-- Prompt --
Below are the records. List every line holding the word "stored".

-- Data under study --

(* ===== verification/Checkpoint.v ===== *)
(** The versioned checkpoint codec of crates/vt-engine/src/screen.rs:
    [export_checkpoint], [import_checkpoint], the [put_*] encoders, the
    [take_*] decoders and the hash.  A decoder consumes a prefix of [rest] and
    gives what is left, or the error the code returns. *)
From S2P Require Import Prelude VtTypes Parser Screen.

Local Open Scope Z_scope.

Definition MAGIC : list Z := lit "R1CK".
Definition VERSION : Z := 1.
Definition HASH_OFF : Z := 14.

(** ** Encoders *)

Definition put_u16 (v : Z) : list Z := le_bytes 2 v.
Definition put_u32 (v : Z) : list Z := le_bytes 4 v.
Definition put_u64 (v : Z) : list Z := le_bytes 8 v.

Definition put_color (c : Color) : list Z :=
  match c with
  | Default => [0]
  | Indexed i => [1; i]
  | RgbColor r g b => [2; r; g; b]
  end.

Definition put_rgb (c : Rgb) : list Z := [r_ c; g_ c; b_ c].

Definition put_palette (p : Palette) : list Z :=
  concat (map put_rgb (ansi p)) ++ put_rgb (foreground p) ++ put_rgb (background p)
  ++ put_rgb (cursor p).

Definition put_cell (c : Cell) : list Z :=
  put_u32 (codepoint c) ++ put_u16 (attrs c) ++ put_color (fg c) ++ put_color (bg c).

(** [u8::from(bool)] *)
Definition put_bool (b : bool) : list Z := [if b then 1 else 0].

Definition put_saved (s : option SavedCursor) : list Z :=
  match s with
  | None => [0]
  | Some c =>
      1 :: put_u16 (sc_col c) ++ put_u16 (sc_row c) ++ put_bool (sc_pending_wrap c)
      ++ put_color (sc_fg c) ++ put_color (sc_bg c) ++ put_u16 (sc_attrs c)
  end.

Definition put_open_cluster (o : option OpenCluster) : list Z :=
  match o with
  | None => [0]
  | Some c =>
      1 :: put_u16 (oc_row c) ++ put_u16 (oc_col c) ++ [oc_len c]
      ++ put_bool (oc_after_zwj c) ++ put_bool (oc_last_was_ri c) ++ [oc_width c]
  end.

(** ** Decoders *)

(** A decoder of a value from the front of the bytes. *)
Definition decoder (A : Type) : Type := list Z -> result VtError (A * list Z).

Definition truncated : VtError := Vt "truncated checkpoint".

Definition take_u8 : decoder Z := fun rest =>
  match rest with
  | b :: tail => Ok (b, tail)
  | [] => Err truncated
  end.

(** [n] bytes of a little-endian integer. *)
Definition take_le (n : nat) : decoder Z := fun rest =>
  if len rest <? Z.of_nat n then Err truncated
  else Ok (le_val (take n rest), drop n rest).

Definition take_u16 : decoder Z := take_le 2.
Definition take_u32 : decoder Z := take_le 4.

Definition take_color : decoder Color := fun rest =>
  '(tag, rest) ← take_u8 rest;
  if tag =? 0 then Ok (Default, rest)
  else if tag =? 1 then
    '(i, rest) ← take_u8 rest; Ok (Indexed i, rest)
  else if tag =? 2 then
    '(r, rest) ← take_u8 rest;
    '(g, rest) ← take_u8 rest;
    '(b, rest) ← take_u8 rest;
    Ok (RgbColor r g b, rest)
  else Err (Vt "bad colour tag").

Definition take_rgb : decoder Rgb := fun rest =>
  '(r, rest) ← take_u8 rest;
  '(g, rest) ← take_u8 rest;
  '(b, rest) ← take_u8 rest;
  Ok (mkRgb r g b, rest).

Definition take_palette : decoder Palette := fun rest =>
  '(a, rest) ← take_n take_rgb 16 rest;
  '(f, rest) ← take_rgb rest;
  '(b, rest) ← take_rgb rest;
  '(c, rest) ← take_rgb rest;
  Ok (mkPalette a f b c, rest).

Definition take_cell : decoder Cell := fun rest =>
  '(cp, rest) ← take_u32 rest;
  '(a, rest) ← take_u16 rest;
  '(f, rest) ← take_color rest;
  '(b, rest) ← take_color rest;
  Ok (mkCell cp f b a, rest).

(** [take_u8(rest)? != 0] *)
Definition take_bool : decoder bool := fun rest =>
  '(b, rest) ← take_u8 rest; Ok (negb (b =? 0), rest).

Definition take_saved : decoder (option SavedCursor) := fun rest =>
  '(tag, rest) ← take_u8 rest;
  if tag =? 0 then Ok (None, rest)
  else if tag =? 1 then
    '(col, rest) ← take_u16 rest;
    '(row, rest) ← take_u16 rest;
    '(w, rest) ← take_bool rest;
    '(f, rest) ← take_color rest;
    '(b, rest) ← take_color rest;
    '(a, rest) ← take_u16 rest;
    Ok (Some (mkSaved col row w f b a), rest)
  else Err (Vt "bad saved cursor tag").

Definition take_open_cluster : decoder (option OpenCluster) := fun rest =>
  '(tag, rest) ← take_u8 rest;
  if tag =? 0 then Ok (None, rest)
  else if tag =? 1 then
    '(row, rest) ← take_u16 rest;
    '(col, rest) ← take_u16 rest;
    '(l, rest) ← take_u8 rest;
    '(z, rest) ← take_bool rest;
    '(ri, rest) ← take_bool rest;
    '(w, rest) ← take_u8 rest;
    Ok (Some (mkCluster row col l z ri w), rest)
  else Err (Vt "bad open cluster tag").

(** [n] cells, pushed one by one. *)
Definition take_cells (n : Z) : decoder (list Cell) := take_n take_cell (Z.to_nat n).

(** The tag byte of the saved grid, and the grid. *)
Definition take_grid (n : Z) : decoder (option (list Cell)) := fun rest =>
  '(tag, rest) ← take_u8 rest;
  if tag =? 0 then Ok (None, rest)
  else if tag =? 1 then
    '(g, rest) ← take_cells n rest; Ok (Some g, rest)
  else Err (Vt "bad saved grid tag").

(** ** Flags *)

Definition set_flag (b : bool) (i : Z) (f : Z) : Z := if b then Z.lor f (Z.shiftl 1 i) else f.
Definition flag (f i : Z) : bool := negb (Z.land f (Z.shiftl 1 i) =? 0).

Definition checkpoint_flags (s : Screen) : Z :=
  let f := set_flag (pending_wrap s) 0 0 in
  let f := set_flag (autowrap s) 1 f in
  let f := set_flag (cursor_visible s) 2 f in
  let f := set_flag (in_alt s) 3 f in
  let f := set_flag (application_cursor_keys s) 4 f in
  let f := set_flag (application_keypad s) 5 f in
  let f := set_flag (bracketed_paste s) 6 f in
  let f := set_flag (mouse_x10 s) 7 f in
  let f := set_flag (mouse_button s) 8 f in
  let f := set_flag (mouse_any s) 9 f in
  let f := set_flag (mouse_sgr s) 10 f in
  set_flag (focus_events s) 11 f.

Definition apply_checkpoint_flags (f : Z) (s : Screen) : Screen :=
  s <| pending_wrap := flag f 0 |> <| autowrap := flag f 1 |>
    <| cursor_visible := flag f 2 |> <| in_alt := flag f 3 |>
    <| application_cursor_keys := flag f 4 |> <| application_keypad := flag f 5 |>
    <| bracketed_paste := flag f 6 |> <| mouse_x10 := flag f 7 |>
    <| mouse_button := flag f 8 |> <| mouse_any := flag f 9 |>
    <| mouse_sgr := flag f 10 |> <| focus_events := flag f 11 |>.

(** ** The hash *)

Definition FNV_OFFSET : Z := 0xcbf29ce484222325.
Definition FNV_PRIME : Z := 0x100000001b3.

(** One byte of FNV-1a: [h ^= b; h = h.wrapping_mul(PRIME)]. *)
Definition fnv_step (h b : Z) : Z := (Z.lxor h b * FNV_PRIME) mod 2 ^ 64.

Fixpoint fnv_loop (i : Z) (blob : list Z) (h : Z) : Z :=
  match blob with
  | [] => h
  | b :: blob =>
      let byte := if (HASH_OFF <=? i) && (i <? HASH_OFF + 8) then 0 else b in
      fnv_loop (i + 1) blob (fnv_step h byte)
  end.

Definition fnv1a64_with_zero_hash (blob : list Z) : Z := fnv_loop 0 blob FNV_OFFSET.

(** ** Export and import *)

Definition checkpoint_payload (s : Screen) : list Z :=
  put_u16 (cols s) ++ put_u16 (rows s) ++ put_u16 (cursor_col s) ++ put_u16 (cursor_row s)
  ++ put_u16 (scroll_top s) ++ put_u16 (scroll_bottom s) ++ put_u16 (pen_attrs s)
  ++ put_u32 (checkpoint_flags s) ++ put_color (pen_fg s) ++ put_color (pen_bg s)
  ++ put_palette (palette s) ++ put_u32 (grapheme_truncated s)
  ++ concat (map put_cell (cells s))
  ++ match saved_grid s with
     | Some g => 1 :: concat (map put_cell g)
     | None => [0]
     end
  ++ put_saved (saved_cursor s) ++ put_saved (alt_cursor s)
  ++ put_open_cluster (open_cluster s).

(** [out[HASH_OFF..HASH_OFF + 8].copy_from_slice(bs)] *)
Definition patch_hash (out bs : list Z) : list Z :=
  take (Z.to_nat HASH_OFF) out ++ bs ++ drop (Z.to_nat (HASH_OFF + 8)) out.

Definition export_checkpoint (ending_offset : Z) (s : Screen) : list Z :=
  let out := MAGIC ++ put_u16 VERSION ++ put_u64 ending_offset ++ put_u64 0
             ++ checkpoint_payload s in
  patch_hash out (le_bytes 8 (fnv1a64_with_zero_hash out)).

Definition import_checkpoint (bs : list Z) (s : Screen) : result VtError (Z * Screen) :=
  if len bs <? 22 then Err truncated
  else if negb (bool_decide (take 4 bs = MAGIC)) then Err (Vt "bad checkpoint magic")
  else if negb (le_val (take 2 (drop 4 bs)) =? VERSION) then
    Err (Vt "unsupported checkpoint version")
  else
    let ending_offset := le_val (take 8 (drop 6 bs)) in
    let stored := le_val (take 8 (drop 14 bs)) in
    if negb (stored =? fnv1a64_with_zero_hash bs) then Err (Vt "checkpoint hash mismatch")
    else
      let rest := drop 22 bs in
      '(new_cols, rest) ← take_u16 rest;
      '(new_rows, rest) ← take_u16 rest;
      if (new_cols =? 0) || (new_rows =? 0) then Err (Vt "empty grid")
      else if u64_max <? new_cols * new_rows then Err (Vt "grid overflow")
      else
        let n := new_cols * new_rows in
        '(ccol, rest) ← take_u16 rest;
        '(crow, rest) ← take_u16 rest;
        '(top, rest) ← take_u16 rest;
        '(bottom, rest) ← take_u16 rest;
        '(pattrs, rest) ← take_u16 rest;
        '(flags, rest) ← take_u32 rest;
        '(pfg, rest) ← take_color rest;
        '(pbg, rest) ← take_color rest;
        '(pal, rest) ← take_palette rest;
        '(trunc, rest) ← take_u32 rest;
        '(cs, rest) ← take_cells n rest;
        '(grid, rest) ← take_grid n rest;
        '(saved, rest) ← take_saved rest;
        '(alt, rest) ← take_saved rest;
        '(cluster, rest) ← take_open_cluster rest;
        if negb (len rest =? 0) then Err (Vt "trailing checkpoint bytes")
        else
          let s := s <| cols := new_cols |> <| rows := new_rows |> <| cells := cs |>
                     <| cursor_col := Z.min ccol (sat_sub new_cols 1) |>
                     <| cursor_row := Z.min crow (sat_sub new_rows 1) |>
                     <| scroll_top := top |> <| scroll_bottom := bottom |>
                     <| pen_attrs := pattrs |> <| pen_fg := pfg |> <| pen_bg := pbg |>
                     <| palette := pal |> <| grapheme_truncated := trunc |> in
          let s := apply_checkpoint_flags flags s in
          Ok (ending_offset,
              s <| saved_grid := grid |> <| saved_cursor := saved |> <| alt_cursor := alt |>
                <| open_cluster := cluster |> <| full_damage := true |>
                <| damage_row0 := 0 |> <| damage_row1 := 0 |>
                <| replies := [] |> <| discard_replies := false |>).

-- Problem solution --
    let stored := le_val (take 8 (drop 14 bs)) in
    if negb (stored =? fnv1a64_with_zero_hash bs) then Err (Vt "checkpoint hash mismatch")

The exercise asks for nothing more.